Objectives  Fulvic acid has growth-promoting and anti-stress effects. However, the complex structure and wide molecular weight of the fluvic acid lead to an unstable effect. Here, we studied the effect of fulvic acids with different molecular weights on the growth and nutrient uptake of winter wheat.

  Methods  The tested fulvic acid was divided into three grades based on molecular weight through a biological semipermeable membrane: <3000 D (W1), 3000 to 10000 D (W2), and >10000 D (W3). The structure and functional groups of the three fulvic acids used in a winter wheat pot experiment were determined. We applied the three groups of fulvic acid solution to the soil at the wheat jointing stage at 0 (CK), 10 (C1), 25 (C2), and 50 (C3) mg/kg separately. Plant and soil samples were collected at the flowering and maturity stages to measure biomass, yield, and nutrient content.

  Results  Structural analysis showed that low molecular weight fulvic acid had lower aromatic hydrocarbon saturation, more oxygen-containing functional groups, developed side chains, and higher hydrophilicity. Compared with the CK, fulvic acid (P<0.05) increased grain yield by 21.62%−49.06%, grain Fe concentration by 62.81%−100.67%, grain N accumulation by 19.47%−38.49%, N uptake efficiency by 10.67%−19.66%, and nitrogen fertilizer partial productivity by 21.63%−49.07%. The above indicators decreased with an increase in the W1 application rate, and increased with an increase in the fluvic acid application rate in W2. For W3, the indicators increased first and then decreased with the fulvic acid application rate increase. Fulvic acids (P<0.05) promoted the translocation of dry matter and N accumulation to grains before flowering. The quantity and efficiency of dry matter translocation increased by 24.30%−40.27% and 20.21%−33.57%, while the quantity and efficiency of N translocation increased by 20.12%−51.22% and 8.44%−22.90%. The fertilizer partial productivity, yield, and grain N accumulation of winter wheat were significantly and positively correlated with fulvic acid O/C atomic ratio, H/C atomic ratio, oxygen content, nitrogen content, hydrophilicity index, and carbohydrate carbon content. The cluster analysis results showed that the application of fulvic acid (P<0.05) affected the measured indicators of winter wheat, differed from the control, and they had different clusters.

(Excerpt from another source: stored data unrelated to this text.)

(* ===== verification/Vm.v ===== *)
(** * Virtual memory: page tables

    Models [kernel/src/mm/vm.rs]: page flags and entries, the four-level walk
    that creates tables on demand, mapping, unmapping, remapping and querying a
    page, cloning the kernel half, and the identity mapping of [init].  Page
    tables live in the memory of [Prelude.v]; a table is identified by its
    physical address, and entry [i] of table [t] is the word at [t + 8 * i].
    [invlpg] is recorded as the list of addresses invalidated, newest first. *)

From S2P Require Import Prelude Pmm.

Definition ENTRIES_PER_TABLE : Z := 512.
Definition ADDR_MASK : Z := 0x000FFFFFFFFFF000.
Definition HIGHER_HALF_BASE : Z := 0xFFFF800000000000.
Definition HIGHER_HALF_MIRROR_SIZE : Z := 512 * 1024 * 1024.

Inductive VmError := NotInitialized | Unaligned | AlreadyMapped | NotMapped | OutOfMemory.

#[export] Instance VmError_eq_dec : EqDecision VmError.
Proof. solve_decision. Defined.

(** ** Page flags *)

Definition PF_PRESENT : Z := Z.shiftl 1 0.
Definition PF_WRITABLE : Z := Z.shiftl 1 1.
Definition PF_USER : Z := Z.shiftl 1 2.
Definition PF_WRITE_THROUGH : Z := Z.shiftl 1 3.
Definition PF_CACHE_DISABLE : Z := Z.shiftl 1 4.
Definition PF_GLOBAL : Z := Z.shiftl 1 8.
Definition PF_NO_EXECUTE : Z := Z.shiftl 1 63.

Definition kernel_rw : Z := Z.lor (Z.lor PF_PRESENT PF_WRITABLE) PF_GLOBAL.
Definition kernel_rw_nx : Z := Z.lor kernel_rw PF_NO_EXECUTE.
Definition with_nx (f : Z) : Z := Z.lor f PF_NO_EXECUTE.
Definition flags_without (f other : Z) : Z := Z.land f (not_w 64 other).

(** ** Entries *)

Definition pte_is_present (e : Z) : bool := negb (Z.land e PF_PRESENT =? 0).
Definition pte_addr (e : Z) : Z := Z.land e ADDR_MASK.
Definition pte_set (addr flags : Z) : Z := Z.lor (Z.land addr ADDR_MASK) flags.

Definition split_indices (virt : Z) : Z * Z * Z * Z :=
  (Z.land (Z.shiftr virt 39) 0x1FF, Z.land (Z.shiftr virt 30) 0x1FF,
   Z.land (Z.shiftr virt 21) 0x1FF, Z.land (Z.shiftr virt 12) 0x1FF).

(** [&table.entries[idx]] *)
Definition slot (table idx : Z) : Z := table + 8 * idx.

(** ** State *)

Record Vm := mkVm {
  vm_pmm : Pmm;
  vm_mem : Memory;
  active_pml4 : Z;
  mapped_pages : Z;
  page_table_pages : Z;
  invlpg : list Z;
}.

Definition vm_write (s : Vm) (a v : Z) : Vm :=
  mkVm (vm_pmm s) (mem_write (vm_mem s) a v) (active_pml4 s) (mapped_pages s)
    (page_table_pages s) (invlpg s).

Definition set_mapped (s : Vm) (n : Z) : Vm :=
  mkVm (vm_pmm s) (vm_mem s) (active_pml4 s) n (page_table_pages s) (invlpg s).

Definition invalidate_page (s : Vm) (virt : Z) : Vm :=
  mkVm (vm_pmm s) (vm_mem s) (active_pml4 s) (mapped_pages s) (page_table_pages s)
    (virt :: invlpg s).

(** [pmm::alloc_page_zeroed] on the allocator and the memory of the state. *)
Definition vm_alloc_zeroed (s : Vm) : Vm * option Z :=
  let '(p, m, r) := alloc_page_zeroed (vm_pmm s) (vm_mem s) in
  (mkVm p m (active_pml4 s) (mapped_pages s) (page_table_pages s) (invlpg s), r).

(** [pmm::free_page] on the allocator of the state. *)
Definition vm_free_page (s : Vm) (addr : Z) : Vm :=
  mkVm (free_page (vm_pmm s) addr) (vm_mem s) (active_pml4 s) (mapped_pages s) (page_table_pages s)
    (invlpg s).

Definition count_table (s : Vm) : Vm :=
  mkVm (vm_pmm s) (vm_mem s) (active_pml4 s) (mapped_pages s)
    (wrap64 (page_table_pages s + 1)) (invlpg s).

(** ** Walking *)

(** [ensure_table_user] on the entry at address [ea]: the table it leads to,
    and whether it was created. *)
Definition ensure_table_user (s : Vm) (ea : Z) (create user_access : bool)
    : Vm * result (Z * bool) VmError :=
  let entry := mem_read (vm_mem s) ea in
  if pte_is_present entry then
    let s := if user_access && (Z.land entry PF_USER =? 0)
             then vm_write s ea (Z.lor entry PF_USER) else s in
    (s, Ok (pte_addr (mem_read (vm_mem s) ea), false))
  else if negb create then (s, Err NotMapped)
  else
    match vm_alloc_zeroed s with
    | (s, None) => (s, Err OutOfMemory)
    | (s, Some phys) =>
        let s := count_table s in
        let table_flags := Z.lor PF_PRESENT PF_WRITABLE in
        let table_flags := if user_access then Z.lor table_flags PF_USER else table_flags in
        (vm_write s ea (pte_set phys table_flags), Ok (phys, true))
    end.

(** [walk_to_entry_with_root_user]: the address of the leaf entry. *)
Definition walk_to_entry_with_root_user (s : Vm) (pml4_phys virt : Z) (create user_access : bool)
    : Vm * result (Z * bool) VmError :=
  let '(pml4_idx, pdpt_idx, pd_idx, pt_idx) := split_indices virt in
  match ensure_table_user s (slot pml4_phys pml4_idx) create user_access with
  | (s, Err e) => (s, Err e)
  | (s, Ok (pdpt, c1)) =>
      match ensure_table_user s (slot pdpt pdpt_idx) create user_access with
      | (s, Err e) => (s, Err e)
      | (s, Ok (pd, c2)) =>
          match ensure_table_user s (slot pd pd_idx) create user_access with
          | (s, Err e) => (s, Err e)
          | (s, Ok (pt, c3)) => (s, Ok (slot pt pt_idx, c1 || c2 || c3))
          end
      end
  end.

Definition walk_to_entry (s : Vm) (virt : Z) (create : bool) : Vm * result (Z * bool) VmError :=
  if active_pml4 s =? 0 then (s, Err NotInitialized)
  else walk_to_entry_with_root_user s (active_pml4 s) virt create false.

(** ** Mapping *)

Definition map_page_internal (s : Vm) (pml4_phys virt phys flags : Z) : Vm * result unit VmError :=
  if negb (is_page_aligned virt) || negb (is_page_aligned phys) then (s, Err Unaligned)
  else
    let user_access := negb (Z.land flags PF_USER =? 0) in
    match walk_to_entry_with_root_user s pml4_phys virt true user_access with
    | (s, Err e) => (s, Err e)
    | (s, Ok (ea, created_table)) =>
        if pte_is_present (mem_read (vm_mem s) ea) then (s, Err AlreadyMapped)
        else
          let s := vm_write s ea (pte_set phys flags) in
          let s := set_mapped s (wrap64 (mapped_pages s + 1)) in
          (if created_table then invalidate_page s virt else s, Ok tt)
    end.

Definition map_page (s : Vm) (virt phys flags : Z) : Vm * result unit VmError :=
  if negb (is_page_aligned virt) || negb (is_page_aligned phys) then (s, Err Unaligned)
  else if active_pml4 s =? 0 then (s, Err NotInitialized)
  else map_page_internal s (active_pml4 s) virt phys flags.

Definition map_page_in_pml4 (s : Vm) (pml4_phys virt phys flags : Z) : Vm * result unit VmError :=
  if negb (is_page_aligned virt) || negb (is_page_aligned phys) then (s, Err Unaligned)
  else if pml4_phys =? 0 then (s, Err NotInitialized)
  else map_page_internal s pml4_phys virt phys flags.

Definition unmap_page (s : Vm) (virt : Z) : Vm * result unit VmError :=
  if negb (is_page_aligned virt) then (s, Err Unaligned)
  else
    match walk_to_entry s virt false with
    | (s, Err e) => (s, Err e)
    | (s, Ok (ea, _)) =>
        if negb (pte_is_present (mem_read (vm_mem s) ea)) then (s, Err NotMapped)
        else
          let s := vm_write s ea 0 in
          let s := set_mapped s (wrap64 (mapped_pages s - 1)) in
          (invalidate_page s virt, Ok tt)
    end.

Definition unmap_page_in_pml4 (s : Vm) (pml4_phys virt : Z) : Vm * result unit VmError :=
  if negb (is_page_aligned virt) then (s, Err Unaligned)
  else if pml4_phys =? 0 then (s, Err NotInitialized)
  else
    match walk_to_entry_with_root_user s pml4_phys virt false false with
    | (s, Err e) => (s, Err e)
    | (s, Ok (ea, _)) =>
        if negb (pte_is_present (mem_read (vm_mem s) ea)) then (s, Err NotMapped)
        else
          let s := vm_write s ea 0 in
          (set_mapped s (wrap64 (mapped_pages s - 1)), Ok tt)
    end.

Definition query_mapping_in_pml4 (s : Vm) (pml4_phys virt : Z) : Vm * result (Z * Z) VmError :=
  if negb (is_page_aligned virt) then (s, Err Unaligned)
  else if pml4_phys =? 0 then (s, Err NotInitialized)
  else
    match walk_to_entry_with_root_user s pml4_phys virt false false with
    | (s, Err e) => (s, Err e)
    | (s, Ok (ea, _)) =>
        let entry := mem_read (vm_mem s) ea in
        if negb (pte_is_present entry) then (s, Err NotMapped)
        else (s, Ok (pte_addr entry, entry))
    end.

Definition translate (s : Vm) (virt : Z) : Vm * option Z :=
  match walk_to_entry s virt false with
  | (s, Err _) => (s, None)
  | (s, Ok (ea, _)) =>
      let entry := mem_read (vm_mem s) ea in
      if negb (pte_is_present entry) then (s, None) else (s, Some (pte_addr entry))
  end.

Definition remap_page (s : Vm) (virt new_phys flags : Z) : Vm * result unit VmError :=
  if negb (is_page_aligned virt) || negb (is_page_aligned new_phys) then (s, Err Unaligned)
  else
    match walk_to_entry s virt false with
    | (s, Err e) => (s, Err e)
    | (s, Ok (ea, _)) =>
        if negb (pte_is_present (mem_read (vm_mem s) ea)) then (s, Err NotMapped)
        else (invalidate_page (vm_write s ea (pte_set new_phys flags)) virt, Ok tt)
    end.

Definition remap_page_flags (s : Vm) (virt additional_flags : Z) : Vm * result unit VmError :=
  if negb (is_page_aligned virt) then (s, Err Unaligned)
  else
    match walk_to_entry s virt false with
    | (s, Err e) => (s, Err e)
    | (s, Ok (ea, _)) =>
        let raw := mem_read (vm_mem s) ea in
        if negb (pte_is_present raw) then (s, Err NotMapped)
        else
          let phys := Z.land raw ADDR_MASK in
          let current_flags := Z.land raw (not_w 64 ADDR_MASK) in
          let new_flags := Z.lor current_flags additional_flags in
          (invalidate_page (vm_write s ea (pte_set phys new_flags)) virt, Ok tt)
    end.

(** The four steps of [remap_page_user]: set [USER] in the entry at [ea], and
    go on with the table it leads to. *)
Definition add_user (s : Vm) (ea : Z) (k : Vm → Z → Vm * result unit VmError)
    : Vm * result unit VmError :=
  let e := mem_read (vm_mem s) ea in
  if negb (pte_is_present e) then (s, Err NotMapped)
  else let e := Z.lor e PF_USER in k (vm_write s ea e) (pte_addr e).

Definition remap_page_user (s : Vm) (virt : Z) : Vm * result unit VmError :=
  if negb (is_page_aligned virt) then (s, Err Unaligned)
  else if active_pml4 s =? 0 then (s, Err NotInitialized)
  else
    let '(pml4_idx, pdpt_idx, pd_idx, pt_idx) := split_indices virt in
    add_user s (slot (active_pml4 s) pml4_idx) (λ s pdpt,
    add_user s (slot pdpt pdpt_idx) (λ s pd,
    add_user s (slot pd pd_idx) (λ s pt,
    add_user s (slot pt pt_idx) (λ s _,
    (invalidate_page s virt, Ok tt))))).

Definition clone_kernel_mappings (s : Vm) (dst_pml4_phys : Z) : Vm * result unit VmError :=
  if negb (is_page_aligned dst_pml4_phys) then (s, Err Unaligned)
  else if active_pml4 s =? 0 then (s, Err NotInitialized)
  else
    let src := active_pml4 s in
    let s := foldl (λ s idx, vm_write s (slot dst_pml4_phys idx) 0) s
               (seqZ 0 (ENTRIES_PER_TABLE / 2)) in
    let s := foldl (λ s idx, vm_write s (slot dst_pml4_phys idx)
                               (mem_read (vm_mem s) (slot src idx))) s
               (seqZ (ENTRIES_PER_TABLE / 2) (ENTRIES_PER_TABLE / 2)) in
    (s, Ok tt).

(** ** Initialisation *)

Definition EFI_MEMORY_UC : Z := 0x1.
Definition EFI_MEMORY_WC : Z := 0x2.
Definition EFI_MEMORY_WT : Z := 0x4.
Definition EFI_MEMORY_WB : Z := 0x8.
Definition EFI_MEMORY_UCE : Z := 0x10.
Definition EFI_MEMORY_WP : Z := 0x1000.
Definition EFI_MEMORY_RP : Z := 0x2000.
Definition EFI_MEMORY_XP : Z := 0x8000000000000000.

(** [EfiMemoryDescriptor] with the attribute word. *)
Record EfiDescriptor := mkEfi { efi_desc : MemoryDescriptor; efi_attribute : Z }.

Definition is_mappable_ram (t : Z) : bool :=
  bool_decide (t ∈ [1; 2; 3; 4; 5; 6; EFI_CONVENTIONAL_MEMORY; 9; 10; 14]).

Definition is_code_descriptor (t : Z) : bool := bool_decide (t ∈ [1; 3; 5]).

Definition apply_cacheability_flags (flags attribute : Z) : Z :=
  if negb (Z.land attribute (Z.lor EFI_MEMORY_UC EFI_MEMORY_UCE) =? 0) then
    Z.lor flags PF_CACHE_DISABLE
  else if negb (Z.land attribute EFI_MEMORY_WT =? 0) then Z.lor flags PF_WRITE_THROUGH
  else if negb (Z.land attribute EFI_MEMORY_WC =? 0) then Z.lor flags PF_CACHE_DISABLE
  else if negb (Z.land attribute EFI_MEMORY_WB =? 0) then flags
  else flags.

Definition flags_for_descriptor (d : EfiDescriptor) : Z :=
  let flags := kernel_rw in
  let flags :=
    if negb (Z.land (efi_attribute d) EFI_MEMORY_XP =? 0)
       || negb (is_code_descriptor (typ (efi_desc d)))
    then with_nx flags else flags in
  let flags :=
    if negb (Z.land (efi_attribute d) (Z.lor EFI_MEMORY_WP EFI_MEMORY_RP) =? 0)
    then flags_without flags PF_WRITABLE else flags in
  apply_cacheability_flags flags (efi_attribute d).

(** The pages [for phys in (start..end).step_by(PAGE_SIZE)] visits. *)
Definition page_steps (start end_ : Z) : list Z :=
  (λ i, start + i * PAGE_SIZE) <$> seqZ 0 ((end_ - start + PAGE_SIZE - 1) / PAGE_SIZE).

Definition region_pages (d : EfiDescriptor) : list Z :=
  let start := physical_start (efi_desc d) in
  page_steps (align_down start)
    (align_up (wrap64 (start + wrap64 (number_of_pages (efi_desc d) * PAGE_SIZE)))).

(** One page of RAM: the identity mapping and, below the mirror limit, its
    higher-half copy; errors are only logged. *)
Definition map_ram_page (pml4 flags : Z) (s : Vm) (phys : Z) : Vm :=
  let '(s, _) := map_page_internal s pml4 phys phys flags in
  if phys <? HIGHER_HALF_MIRROR_SIZE then
    (map_page_internal s pml4 (HIGHER_HALF_BASE + phys) phys flags).1
  else s.

Definition map_descriptor (pml4 : Z) (s : Vm) (d : EfiDescriptor) : Vm :=
  if negb (is_mappable_ram (typ (efi_desc d))) then s
  else foldl (map_ram_page pml4 (flags_for_descriptor d)) s (region_pages d).

Definition device_flags : Z :=
  Z.lor (Z.lor (Z.lor PF_PRESENT PF_WRITABLE) PF_CACHE_DISABLE) PF_GLOBAL.

(** The VGA pages, the local APIC and the I/O APIC, in the order of [init]. *)
Definition device_pages : list Z :=
  ((λ i, 0xB8000 + i * PAGE_SIZE) <$> seqZ 0 8) ++ [0xFEE00000; 0xFEC00000].

(** [init]; [None] is the [expect] on the first allocation. *)
Definition vm_init (s : Vm) (ds : list EfiDescriptor) : option Vm :=
  match vm_alloc_zeroed s with
  | (_, None) => None
  | (s, Some pml4) =>
      let s := count_table s in
      let s := mkVm (vm_pmm s) (vm_mem s) pml4 (mapped_pages s) (page_table_pages s) (invlpg s) in
      let s := foldl (map_descriptor pml4) s ds in
      let '(s, _) := map_page_internal s pml4 pml4 pml4 kernel_rw in
      Some (foldl (λ s a, (map_page_internal s pml4 a a device_flags).1) s device_pages)
  end.

Definition framebuffer_flags : Z :=
  Z.lor (Z.lor (Z.lor (Z.lor (Z.lor PF_PRESENT PF_WRITABLE) PF_USER) PF_CACHE_DISABLE) PF_GLOBAL)
    PF_NO_EXECUTE.

Definition map_framebuffer (s : Vm) (fb_addr fb_size : Z) : Vm * bool :=
  let fb_start := align_down fb_addr in
  let fb_end := align_up (wrap64 (fb_addr + fb_size)) in
  let '(s, error_count) :=
    foldl (λ st phys,
      match map_page st.1 phys phys framebuffer_flags with
      | (s, Ok _) | (s, Err AlreadyMapped) => (s, st.2)
      | (s, Err _) => (s, st.2 + 1)
      end) (s, 0) (page_steps fb_start fb_end) in
  (s, error_count =? 0).

(** [ensure_current_stack_mapped] with the stack pointer it reads as [rsp]. *)
Definition ensure_current_stack_mapped (s : Vm) (rsp pages : Z) : Vm * bool :=
  if pages =? 0 then (s, true)
  else
    let top := align_down rsp in
    let start := saturating_sub top (wrap64 ((pages - 1) * PAGE_SIZE)) in
    foldl (λ st page,
      match translate st.1 page with
      | (s, Some _) => (s, st.2)
      | (s, None) =>
          match map_page s page page (with_nx kernel_rw) with
          | (s, Ok _) | (s, Err AlreadyMapped) => (s, st.2)
          | (s, Err _) => (s, false)
          end
      end) (s, true) (page_steps start (top + 1)).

  Conclusions  Applying all the fluvic acids with different molecular weights improved the biomass, grain yield, grain N, Fe uptake, and nitrogen fertilizer utilization efficiency of winter wheat. The molecular weights influenced the suitable dosage of fulvic acid. Fulvic acid with a molecular weight of 3000 D or less had a higher functional group and hydrophilicity. Therefore, a low dosage of fluvic acid potentially improves winter wheat yield and N utilization efficiency. In contrast, fluvic acid with medium and large molecular weights requires a high dosage to receive the similar yield and N efficiency effect.